To say that White Americans have a lot to answer for is the understatement of the last several centuries. But some cities, including Culver City, Santa Monica, and West Hollywood (and San Luis Obispo), are looking for ways to better understand their racist pasts and pay some kind of restitution to African Americans. City leaders have willingly accepted the encouragement they have received to give their Black residents a boost after centuries of racist policies which have done everything from holding them back to taking their lives.
This week, the Culver City Council discussed its ongoing effort at developing a Reparations Policy during a packed-agenda regular meeting. City staff reminded the council of ideas they are considering, which include a potential tax on cannabis sales to fund programs likely to benefit Black residents. But what really struck a chord was a presentation from Kamilah V. Moore, Chair of the California Reparations Task Force. Ms. Moore, who was also a recent State Senate candidate for the district that includes Culver City, laid out for the council a brief history of our country’s as well as California’s own shameful record since the 13th Amendment was adopted in 1865. In so doing, she classified the following 12 chapters as badges or continuing acts of slavery suffered by the Black community:
- Racial Terror
- Political Disenfranchisement
- Housing Segregation
- Separate and Unequal Education
- Racism in Environmental Infrastructure
- Pathologizing Black Families
- Control Over Creative, Cultural, and Intellectual Life
- Stolen Labor and Hindered Opportunity
- Unjust Legal System
- Mental and Physical Harm and Neglect
- Wealth Gap
But Moore offered additional chilling facts. The following represent only a few:
California isn’t immune just because we fought for the Union. According to Moore, in 1852, California enacted a very aggressive fugitive slave law that deported freed or free Black people to the South to live as slaves.

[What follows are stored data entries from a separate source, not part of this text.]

(** Does rendering [v] suspend up to the enclosing boundary?  A component
    that is waiting does; a host element or an array does when one of its
    children does; a [<Suspense>] catches what happens below it. *)
Fixpoint suspends (v : val F) : bool :=
  let fix any (l : list (val F)) : bool :=
    match l with
    | [] => false
    | c :: l' => suspends c || any l'
    end in
  match v with
  | VElem (Comp n) _ _ => if String.eqb n "Suspense" then false else pending n
  | VElem (Host _) _ cs => any cs
  | VArr items => any items
  | _ => false
  end.

(** What a child contributes to its parent in the DOM: nothing for the
    values React skips ([undefined], [null], booleans, the empty string);
    its items' contributions for an array; for a [<Suspense>] boundary, what
    its children contribute, or its fallback while one of them suspends; the
    node itself otherwise.  A component that waits under no boundary of the
    tree stays in place: its suspension is for a boundary further up. *)
Fixpoint shown (v : val F) : list (val F) :=
  let fix go (l : list (val F)) : list (val F) :=
    match l with
    | [] => []
    | c :: l' => shown c ++ go l'
    end in
  match v with
  | VUndefined | VNull | VBool _ => []
  | VStr s => if String.eqb s "" then [] else [v]
  | VArr items => go items
  | VElem (Comp n) ps cs =>
      if String.eqb n "Suspense" then
        if existsb suspends cs
        then (fix fb (l : list (string * val F)) : list (val F) :=
                match l with
                | [] => []
                | (k, x) :: l' =>
                    if String.eqb "fallback" k then shown x else fb l'
                end) ps
        else go cs
      else [v]
  | _ => [v]
  end.

(** The DOM children of an element. *)
Definition dom_children (v : val F) : list (val F) :=
  flat_map shown (children_of v).

End Suspense.
End Values.
End JS.

(** ** The layout shell: [src/components/layout/index.tsx] *)

Module LayoutShell.
Import JS.

(** The one function value of the component: [() => setViewName(v)]. *)
Inductive handler : Type :=
| SetViewName (v : string).

Definition views : list string := ["Games"; "Cores"; "Screenshots"; "Saves"].

(** [useState("")]: the first value of [viewName]. *)
Definition initial_viewName : string := "".

(** The body of [views.map((v) => ...)]. *)
Definition menu_item (viewName v : string) : val handler :=
  VElem (Host "div")
    [ ("className",
       VStr (String.append "layout__sidebar-menu-item "
               (if String.eqb viewName v
                then "layout__sidebar-menu-item--active" else "")));
      ("key", VStr v);
      ("onClick", VFun (SetViewName v)) ]
    [ VStr v ].

(** What [Layout] returns when its state is [viewName]. *)
Definition Layout (viewName : string) : val handler :=
  VElem (Host "div") [ ("className", VStr "layout") ]
    [ VElem (Host "div") [ ("className", VStr "layout__sidebar-menu") ]
        [ VArr (map (menu_item viewName) views) ];
      VElem (Host "div") [ ("className", VStr "layout__content") ]
        [ VElem (Comp "Suspense")
            [ ("fallback", VElem (Comp "Loader") [] []) ]
            [ and_ (VBool (String.eqb viewName "Screenshots"))
                   (VElem (Comp "Screenshots") [] []) ] ] ].

(** Calling a handler: [setViewName(v)] replaces the state. *)
Definition run (h : handler) (viewName : string) : string :=
  match h with
  | SetViewName v => v
  end.

Definition onClick (e : val handler) : option handler :=
  match prop "onClick" (props_of e) with
  | Some (VFun h) => Some h
  | _ => None
  end.

(** The text of an element whose only child is a string. *)
Definition label (e : val handler) : option string :=
  match children_of e with
  | [VStr s] => Some s
  | _ => None
  end.

Definition has_label (l : string) (e : val handler) : bool :=
  match label e with
  | Some s => String.eqb s l
  | None => false
  end.

Definition menu_items (tree : val handler) : list (val handler) :=
  List.filter (has_class "layout__sidebar-menu-item") (elements tree).

Definition active (e : val handler) : bool :=
  has_class "layout__sidebar-menu-item--active" e.

Definition content_region (tree : val handler) : option (val handler) :=
  find (has_class "layout__content") (elements tree).

(** A click on the menu entry that shows the text [l]: its [onClick] runs.
    Without such an entry there is nothing to click. *)
Definition click (l : string) (viewName : string) : string :=
  match find (has_label l) (menu_items (Layout viewName)) with
  | Some e =>
      match onClick e with
      | Some h => run h viewName
      | None => viewName
      end
  | None => viewName
  end.

(** One event: some element of the rendered tree that carries an [onClick]
    is clicked. *)
Inductive step (viewName : string) : string -> Prop :=
| step_click e h :
    In e (elements (Layout viewName)) ->
    onClick e = Some h ->
    step viewName (run h viewName).

(** The states the component can be in: the first one, and those a click
    leads to. *)
Inductive reachable : string -> Prop :=
| reach_initial : reachable initial_viewName
| reach_step s s' : reachable s -> step s s' -> reachable s'.

(** The states that follow [s] after zero or more clicks. *)
Inductive steps (s : string) : string -> Prop :=
| steps_refl : steps s s
| steps_next s' s'' : steps s s' -> step s' s'' -> steps s s''.

(** A sequence of clicks on menu labels, first to last. *)
Definition clicks (ls : list string) (viewName : string) : string :=
  fold_left (fun s l => click l s) ls viewName.

End LayoutShell.

(** ** The recoil atoms: [src/recoil/atoms.ts] *)

Module Atoms.

Inductive colour : Type := black | white.

(** The values the atoms of this file hold. *)
Inductive value : Type :=
| Path (p : option string)
| Number (n : Z)
| Colour (c : colour).

(** [atom<T>({ key, default })]. *)
Record atom : Type := { key : string; default : value }.

(** The atoms' values, by key; an atom that was never set has none. *)
Abbreviation store := (gmap string value).

Section Load.
(** The three readings of [Date.now()] taken when the module is loaded. *)
Variables (t_fs t_inv t_cfg : Z).

Definition pocketPathAtom : atom :=
  {| key := "pocketPathAtom"; default := Path None |}.

Definition fileSystemInvalidationAtom : atom :=
  {| key := "fileSystemInvalidationAtom"; default := Number t_fs |}.

Definition PocketModelColourAtom : atom :=
  {| key := "PocketModelColourAtom"; default := Colour black |}.

Definition iventoryInvalidationAtom : atom :=
  {| key := "iventoryInvalidationAtom"; default := Number t_inv |}.

Definition configInvalidationAtom : atom :=
  {| key := "configInvalidationAtom"; default := Number t_cfg |}.

(** The three invalidation counters. *)
Inductive counter : Type := FileSystem | Inventory | Config.

Definition atom_of (c : counter) : atom :=
  match c with
  | FileSystem => fileSystemInvalidationAtom
  | Inventory => iventoryInvalidationAtom
  | Config => configInvalidationAtom
  end.

(** Reading an atom: its value in the store, its default when unset. *)
Definition get (a : atom) (s : store) : value :=
  match s !! key a with
  | Some v => v
  | None => default a
  end.

(** Writing an atom replaces the value under its key. *)
Definition set (a : atom) (v : value) (s : store) : store :=
  <[key a := v]> s.

Definition as_number (v : value) : Z :=
  match v with
  | Number n => n
  | _ => 0
  end.

Definition read (c : counter) (s : store) : Z := as_number (get (atom_of c) s).

(** Every atom of this file that is not the counter [c]. *)
Definition others (c : counter) : list atom :=
  List.filter (fun a => negb (String.eqb (key a) (key (atom_of c))))
    [ pocketPathAtom; fileSystemInvalidationAtom; PocketModelColourAtom;
      iventoryInvalidationAtom; configInvalidationAtom ].

(** Modelled from the spec: the bump of an invalidation counter.  The
    writers of the three atoms are missing: [atoms.ts] only declares the
    atoms.  The spec describes the counters as monotonically-replaced
    timestamps: a bump replaces the value of one counter by a timestamp
    later than the one it held. *)
Inductive bump (c : counter) (s : store) : store -> Prop :=
| bump_to (t : Z) :
    read c s < t ->
    bump c s (set (atom_of c) (Number t) s).

(** The atoms this file declares, in the order of the file. *)
Definition all_atoms : list atom :=
  [ pocketPathAtom; fileSystemInvalidationAtom; PocketModelColourAtom;
    iventoryInvalidationAtom; configInvalidationAtom ].

End Load.
End Atoms.

(** ** The core info panel: [src/components/cores/info/index.tsx] *)

Module CoreInfoPanel.
Import JS.

(** Modelled from the spec: the record types of the core description and of
    the inventory item, whose declarations are missing; the fields are the
    ones the component reads.  The URL and the release date are optional,
    the cartridge adapter is a number. *)
Record Metadata : Type := {
  shortname : string;
  platform_ids : list string;
  description : string;
  author : string;
  url : option string;
  date_release : option string
}.

Record Dock : Type := { supported : bool; analog_output : bool }.

Record Hardware : Type := { cartridge_adapter : Z }.

Record Framework : Type := {
  sleep_supported : bool;
  dock : Dock;
  hardware : Hardware
}.

Record Core : Type := { metadata : Metadata; framework : Framework }.

Record CoreInfoJSON : Type := { core : Core }.

Record Repository : Type := { platform : string }.

Record InventoryItem : Type := { repository : Repository }.

Section Component.
(** The type of the callback [onBack]. *)
Context {F : Type}.

Record CoreInfoProps : Type := { coreName : string; onBack : F }.

Definition of_item (i : InventoryItem) : val F :=
  VObj [ ("repository", VObj [ ("platform", VStr (platform (repository i))) ]) ].

(** [<strong>{text}</strong>]. *)
Definition strong (text : string) : val F :=
  VElem (Host "strong") [] [ VStr text ].

(** [<div className="core-info__info-row">...</div>]. *)
Definition info_row (children : list (val F)) : val F :=
  VElem (Host "div") [ ("className", VStr "core-info__info-row") ] children.

(** [<input readOnly type="checkbox" checked={b} />]. *)
Definition checkbox (b : bool) : val F :=
  VElem (Host "input")
    [ ("readOnly", VBool true); ("type", VStr "checkbox"); ("checked", VBool b) ]
    [].

(** What [CoreInfo] returns, given its props and the values of its three
    hooks. *)
Definition render (props : CoreInfoProps) (coreInfo : CoreInfoJSON)
    (authorImageSrc : string) (inventoryItem : option InventoryItem) : val F :=
  let m := metadata (core coreInfo) in
  let fw := framework (core coreInfo) in
  VElem (Host "div") [ ("className", VStr "core-info") ]
    [ VElem (Comp "Controls")
        [ ("controls",
           VArr [ VObj [ ("type", VStr "back-button");
                         ("text", VStr "Back to list");
                         ("onClick", VFun (onBack props)) ] ]) ]
        [];
      VElem (Host "h3") [ ("className", VStr "core-info__title") ]
        [ VStr (shortname m) ];
      VArr (map (fun platformId =>
                   VElem (Comp "PlatformImage")
                     [ ("className", VStr "core-info__image");
                       ("platformId", VStr platformId);
                       ("key", VStr platformId) ]
                     [])
              (platform_ids m));
      VElem (Host "section") [ ("className", VStr "core-info__info") ]
        [ VElem (Host "p") [] [ VStr (description m) ];
          info_row
            [ strong "Version:";
              VElem (Comp "Version") [ ("coreName", VStr (coreName props)) ] [] ];
          info_row
            [ strong "Author:";
              VElem (Host "div") [ ("className", VStr "core-info__author-tag") ]
                [ VElem (Host "img") [ ("src", VStr authorImageSrc) ] [];
                  VStr (author m) ] ];
          and_ (of_opt_string (url m))
            (info_row
               [ strong "URL:";
                 VElem (Comp "Link") [ ("href", of_opt_string (url m)) ]
                   [ of_opt_string (url m) ] ]);
          and_ (of_opt_string (date_release m))
            (info_row
               [ strong "Release Date:";
                 of_opt_string (date_release m) ]);
          info_row [ strong "Supports Sleep:"; checkbox (sleep_supported fw) ];
          info_row [ strong "Supports Dock:"; checkbox (supported (dock fw)) ];
          info_row
            [ strong "Supports Dock Analog:";
              checkbox (analog_output (dock fw)) ];
          info_row
            [ strong "Supports Cartridges:";
              checkbox (negb (cartridge_adapter (hardware fw) =? -1)) ];
          (* inventoryItem && ... === "github" && <Releases />: without an
             item the chain stops at the item itself, [undefined] *)
          match inventoryItem with
          | None => VUndefined
          | Some item =>
              and_ (VBool (String.eqb (platform (repository item)) "github"))
                   (VElem (Comp "Releases")
                      [ ("inventoryItem", of_item item) ] [])
          end ] ].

In addition, California’s Homestead Acts granted White Californians millions of acres of land while excluding Black Californians entirely. This has created a huge accumulated wealth gap that expands to this day. It turns out that 46 Million white adults in this country still benefit from those land grants. In fact, Moore cited that in 2019, White households owned nine times as many assets as Black households.
While African Americans make up six percent of California’s population, they make up 18.9 percent of those killed by police officers and 40 percent of the unhoused population. The state also saw an 88 percent increase in hate crimes against Black Californians in just 2019 and 2020 according to the FBI.
Following her presentation Council staff proposed possible next steps for the city to take, including:
- Increasing its racial equity efforts through the Government Alliance on Race & Equity (GARE), the Race Equity Action Plan, and the General Plan Update
- Following West Hollywood’s step of commissioning an in-depth historical context study to better understand how racist policies of the past have shaped the city, and then act based on findings
- Considering something like Santa Monica is doing with their right-to-return policy on housing prioritization (I wrote about this a bit here: https://bit.ly/3QmqVnL)
The racist state initiative Proposition 209, which prevents any kind of preferential treatment or affirmative action in California, forces cities like Culver City and Santa Monica to target specific programs rather than people. But as Culver City Mayor Daniel Lee stated Monday evening, there are ways to ensure amends to African Americans are made by targeting programs where we know African Americans are found – the unhoused and the Foster Care system, for example.
It needs to be said, by the way, that Prop 209 is itself an indictment of Californians since our voters passed it in 1996, and then refused to disband it through Proposition 16 in oh-so-recent 2020 when more Californians voted than ever before.
The council seemed inclined toward options one and two above and would be open to doing something with housing. We encourage Culver City to move forward with all deliberate speed. The African American population has waited for some financial and other restorative justice measures for far too long. And we certainly hope cities like Santa Monica are far from done with their efforts and can develop additional programs to right the wrongs of its racist past. We’re not only rooting for these cities and West Hollywood to do so but encourage other Westside cities and Los Angeles overall to get cracking as well.